Zermah essaya de consoler la pauvre petite créature qu'elle prit dans ses bras. Ses baisers la ranimèrent un peu. Elle lui fit une boisson chaude qu'elle prépara au foyer extérieur près duquel elle venait de la transporter. Elle lui donna tous les soins que lui permettaient son dénuement et son abandon. Dy la remerciait d'un sourire… Et quel sourire!… plus triste que n'eussent été des larmes!
Zermah ne revit pas l'Espagnol de toute la journée. Elle ne le recherchait plus d'ailleurs. À quoi bon? Il ne reviendrait pas à d'autres sentiments, et la situation s'empirerait avec de nouvelles récriminations.

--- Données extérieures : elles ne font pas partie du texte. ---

(* ===== verification/WatchWitnesses.v ===== *)
(** * Objects that wait

    A Login whose password Secret is missing waits for it and is woken; a
    Database that reaches its credentials through an SQLServer and a
    DatabaseUser without its Login wait as well, and nothing wakes them. *)
From S2P Require Import Prelude Types SqlClient MockClient Kube Helpers OneShot ExampleWorld.
From S2P Require Import DatabaseController LoginController DatabaseUserController.
From S2P Require Import Progress Watches Witnesses ProgressWitnesses.

Definition waiting_login : Login := example_login [Finalizer] false "".
Definition waiting_login_world : World (list AnyObject) Servers string :=
  example_world [existT KLogin waiting_login; existT KSecret (example_secret "creds")] fresh_servers.

Lemma waiting_witness :
  ends (LoginCtl.Reconcile example_factory login_key) Watches.waits waiting_login_world /\
  exists reqs w'', mapSecretToLogins (R := unit) example_pw waiting_login_world = (Next reqs, w'') /\ login_key ∈ reqs.
Proof.
  destruct (Watches.missing_secret_is_waited_for example_factory Watches.WLogin login_key waiting_login
    "login-pw" waiting_login_world) as [Hwaits Hwoken].
  - by vm_compute.
  - split; [done|]. by left.
  - done.
  - by right; left.
  - by vm_compute.
  - split; [exact Hwaits|].
    exact (Hwoken example_pw waiting_login [waiting_login] waiting_login_world _ eq_refl eq_refl
      ltac:(by left) eq_refl eq_refl).
Defined.

(** The Secret an SQLServer names for a Database is in no mapping. *)
Definition referring_db : Database :=
  mkObject (example_meta "db" [Finalizer] false)
    (mkDatabaseSpec (mkServerRef "" None (mkSecretRef "") None (Some "sql")) "app" None None None None [] None)
    (no_status tt).
Definition referred_server : SQLServer :=
  mkObject (example_meta "sql" [] false)
    (mkSQLServerSpec "srv" None "" (Some (mkXSecretRef "creds" None)) None None None None None)
    (no_status (mkSQLServerStatus "" "" None "" None "" None)).
Definition referring_world : World (list AnyObject) Servers string :=
  example_world [existT KDatabase referring_db; existT KSQLServer referred_server] fresh_servers.
Example referred_secret_not_mapped :
  (Database.Reconcile example_factory db_key referring_world).1 = Return (Result0, None) /\
  (mapSecretToDatabases (R := unit) (example_secret "creds") referring_world).1 = Next [].
Proof. by vm_compute. Qed.

(** Nothing watches the Logins a DatabaseUser refers to. *)
Definition early_user_world : World (list AnyObject) Servers string :=
  example_world [existT KDatabaseUser (example_user [Finalizer] false); existT KSecret (example_secret "creds")]
    fresh_servers.
Example missing_login_not_requeued :
  (UserCtl.Reconcile example_factory user_key early_user_world).1 = Return (Result0, None).
Proof. by vm_compute. Qed.

(** The Login controller does not follow [sqlServerRef]: it looks for the Secret
    the reference leaves empty, where the Database controller finds the server. *)
Definition referring_login : Login :=
  mkObject (example_meta "login" [Finalizer] false)
    (mkLoginSpec (db_Server (o_spec referring_db)) "app_login" (mkSecretRef "login-pw") None [] None)
    (no_status (mkLoginStatus "")).
Definition complete_world (x : AnyObject) : World (list AnyObject) Servers string :=
  example_world [x; existT KSQLServer referred_server; existT KSecret (example_secret "creds");
                 existT KSecret example_pw] fresh_servers.
Example login_reference_ignored :
  let db := Database.Reconcile example_factory db_key (complete_world (existT KDatabase referring_db)) in
  let login := LoginCtl.Reconcile example_factory login_key (complete_world (existT KLogin referring_login)) in
  ready_writes (w_log db.2) = 1%nat /\
  login.1 = Return (Result0, None) /\ ready_writes (w_log login.2) = 0%nat /\ sql_calls (w_log login.2) = [].
Proof. by vm_compute. Qed.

En effet, si jusqu'alors, pendant son séjour à la Crique-Noire et depuis son arrivée à l'île Carneral, les mauvais traitements avaient été épargnés à l'enfant comme à Zermah, elle avait tout à craindre d'un tel homme. Il suffisait d'un accès de fureur pour qu'il se laissât emporter aux dernières violences. Aucune pitié ne pouvait sortir de cette âme perverse, et, puisque son intérêt ne l'avait pas emporté sur sa haine, Zermah devait renoncer à tout espoir dans l'avenir. Quant aux compagnons de l'Espagnol, Squambô, les esclaves, comment leur demander d'être plus humains que leur maître? Ils savaient quel sort attendait celui d'entre eux qui eût seulement témoigné un peu de sympathie. De ce côté, il n'y avait rien à espérer. Zermah était donc livrée à elle seule. Son parti fut pris. Elle résolut de tenter de s'enfuir dès la nuit suivante.

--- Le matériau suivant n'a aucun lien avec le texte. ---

(* ===== verification/LeaseWitnesses.v ===== *)
(** * A server of Leases, and the theorems of LeaseRace.v at two processes

    The server keeps the versions of each Lease, answers from the last one and
    accepts every patch. *)
From S2P Require Import Prelude Types SqlClient Kube Helpers SetReconcile AgFencing AvailabilityGroup LeaseRace.
Import Race.

Module LeaseExample.
Definition Server : Type := NamespacedName -> list LeaseSpec.
Definition lease_of (key : NamespacedName) (v : LeaseSpec) : Lease :=
  mkObject (new_meta (key_name key) (key_ns key) ∅) v tt.
Definition store (key : NamespacedName) (v : LeaseSpec) (s : Server) : Server :=
  fun key' => if decide (key' = key) then s key' ++ [v] else s key'.
Definition refused {A} : A + error := inr (ErrString "refused").

Definition get_lease (key : NamespacedName) (s : Server) : Lease + error :=
  match last (s key) with Some v => inl (lease_of key v) | None => inr (ErrNotFound "not found") end.
Definition create_lease (o : Lease) (s : Server) : (Lease + error) * Server :=
  match s (lease_key o) with
  | [] => (inl (lease_of (lease_key o) (micro_spec (o_spec o))), store (lease_key o) (micro_spec (o_spec o)) s)
  | _ => (refused, s)
  end.
Definition patch_lease (base o : Lease) (s : Server) : (Lease + error) * Server :=
  match last (s (lease_key base)) with
  | Some cur =>
      let v := merge_spec (micro_spec (o_spec base)) (micro_spec (o_spec o)) cur in
      (inl (lease_of (lease_key base) v), store (lease_key base) v s)
  | None => (inr (ErrNotFound "not found"), s)
  end.

#[export] Instance server_client : KubeClient Server := {
  kube_Get k := match k return NamespacedName -> Server -> (obj k + error) * Server with
                | KLease => fun key s => (get_lease key s, s)
                | _ => fun _ s => (refused, s)
                end;
  kube_List k _ _ s := (refused, s);
  kube_Create k := match k return obj k -> Server -> (obj k + error) * Server with
                   | KLease => create_lease
                   | _ => fun _ s => (refused, s)
                   end;
  kube_Update k _ s := (refused, s);
  kube_Delete k _ s := (Some (ErrString "refused"), s);
  kube_Patch k := match k return obj k -> obj k -> Server -> (obj k + error) * Server with
                  | KLease => patch_lease
                  | _ => fun _ _ s => (refused, s)
                  end;
  kube_StatusPatch k _ _ s := (refused, s)
}.

#[export] Instance server_leases : LeaseServer Server.
Proof.
  refine {| versions key (s : Server) := s key |}.
  - cbn. intros key s r s' [= <- <-]. split; [done|]. unfold get_lease.
    destruct (last (s key)) as [v|] eqn:Hv; [|done]. cbn. split; [by apply last_Some_elem_of|by destruct key].
  - cbn. unfold create_lease. intros o s r s' key. case_decide as Hk.
    + subst key. destruct (s (lease_key o)) eqn:Hs; intros [= <- <-]; [left|right; eauto].
      unfold store. by rewrite decide_True, Hs.
    + destruct (s (lease_key o)); intros [= <- <-]; [|done]. unfold store. by rewrite decide_False.
  - cbn. unfold patch_lease. intros base o s r s' key. case_decide as Hk.
    + subst key. destruct (last (s (lease_key base))) as [cur|]; intros [= <- <-]; [left|right; eauto].
      exists cur. unfold store. by rewrite decide_True.
    + destruct (last (s (lease_key base))); intros [= <- <-]; [|done]. unfold store. by rewrite decide_False.
Defined.

#[export] Instance server_up : LeaseServerUp Server.
Proof.
  split.
  - cbn. intros key s v Hv. unfold get_lease. rewrite Hv. eauto.
  - cbn. intros base o s Hs. unfold patch_lease. destruct (last _) eqn:Hl; [eauto|]. by apply last_None in Hl.
Qed.

(** Two operator pods with the same clock, at a reconcile each. *)
Definition the_lease : string := "ag-failover-prod".
Definition pod (name : string) : Process :=
  mkProcess name 0 (lease_call name "sql" the_lease).
Definition pods : list Process := [pod "operator-a/1"; pod "operator-b/1"].
Definition no_lease : Server := fun _ => [].
Definition t0 : Z := 1000 * Second.
(** A Lease that a third pod, long gone, held until [t0]. *)
Definition old_lease : Server :=
  store (mkKey "sql" the_lease) (mkLeaseSpec (Some "operator-0/1") (Some 30) (Some 0) (Some (t0 - 31 * Second))) no_lease.

(** Both find no Lease; the second create is refused. *)
Definition first_come : System (K := Server) := turns (mkSystem no_lease t0 pods []) [0; 1; 0; 1; 0; 1]%nat.
Example first_come_acquires : sys_acquired first_come = ["operator-a/1"].
Proof. vm_compute. reflexivity. Qed.

Lemma lease_exclusive_witness : exists h', forall x, x ∈ sys_acquired first_come -> x = h'.
Proof.
  destruct (lease_exclusive (K := Server) "sql" the_lease 0 (t0 - Microsecond) "operator-a/1"
    (mkSystem no_lease t0 pods []) first_come) as (h' & _ & Hh').
  - constructor.
  - vm_compute. discriminate.
  - repeat (constructor; [split; [by left|split; vm_compute; discriminate]|]). constructor.
  - reflexivity.
  - apply turns_steps.
  - vm_compute. discriminate.
  - by exists h'.
Defined.

(** Both read the expired Lease before either has patched it. *)
Example both_acquire :
  sys_acquired (turns (mkSystem old_lease t0 pods []) [0; 1; 0; 1; 0; 1; 0; 1]%nat) = ["operator-a/1"; "operator-b/1"].
Proof. vm_compute. reflexivity. Qed.

Lemma expired_lease_taken_twice_witness : exists s' ps',
  rtc (step "sql" the_lease) (mkSystem old_lease t0 pods [])
      (mkSystem s' t0 ps' (["operator-a/1"; "operator-b/1"])).
Proof.
  apply (expired_lease_taken_twice (K := Server) "sql" the_lease old_lease t0 pods [] 0 1
    (pod "operator-a/1") (pod "operator-b/1")
    (mkLeaseSpec (Some "operator-0/1") (Some 30) (Some 0) (Some (t0 - 31 * Second))) (t0 - 31 * Second) 30);
    [done|reflexivity..|vm_compute; reflexivity|vm_compute; reflexivity].
Defined.
End LeaseExample.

Mais de quelle façon? Ne fallait-il pas que la ceinture d'eau qui entourait l'île Carneral fût franchie. Si, devant le wigwam, cette partie du lac n'offrait que peu de largeur, on ne pouvait pas, cependant, la traverser à la nage. Restait donc une seule chance: s'emparer de la barge pour atteindre l'autre bord du canal.
Le soir arriva, puis la nuit qui devait être très obscure, mauvaise même, car la pluie commençait à tomber et le vent menaçait de se déchaîner sur le marécage.
S'il était impossible que Zermah sortît du wigwam par la porte de la grande chambre, peut-être ne lui serait-il pas difficile de faire un trou dans le mur de paillis, de passer par ce trou, d'attirer Dy après elle. Une fois au-dehors, elle aviserait.
Vers dix heures, on n'entendait plus à l'extérieur que les sifflements de la rafale. Texar et Squambô dormaient. Les chiens, blottis sous quelque fourré, ne rôdaient même pas autour de l'habitation.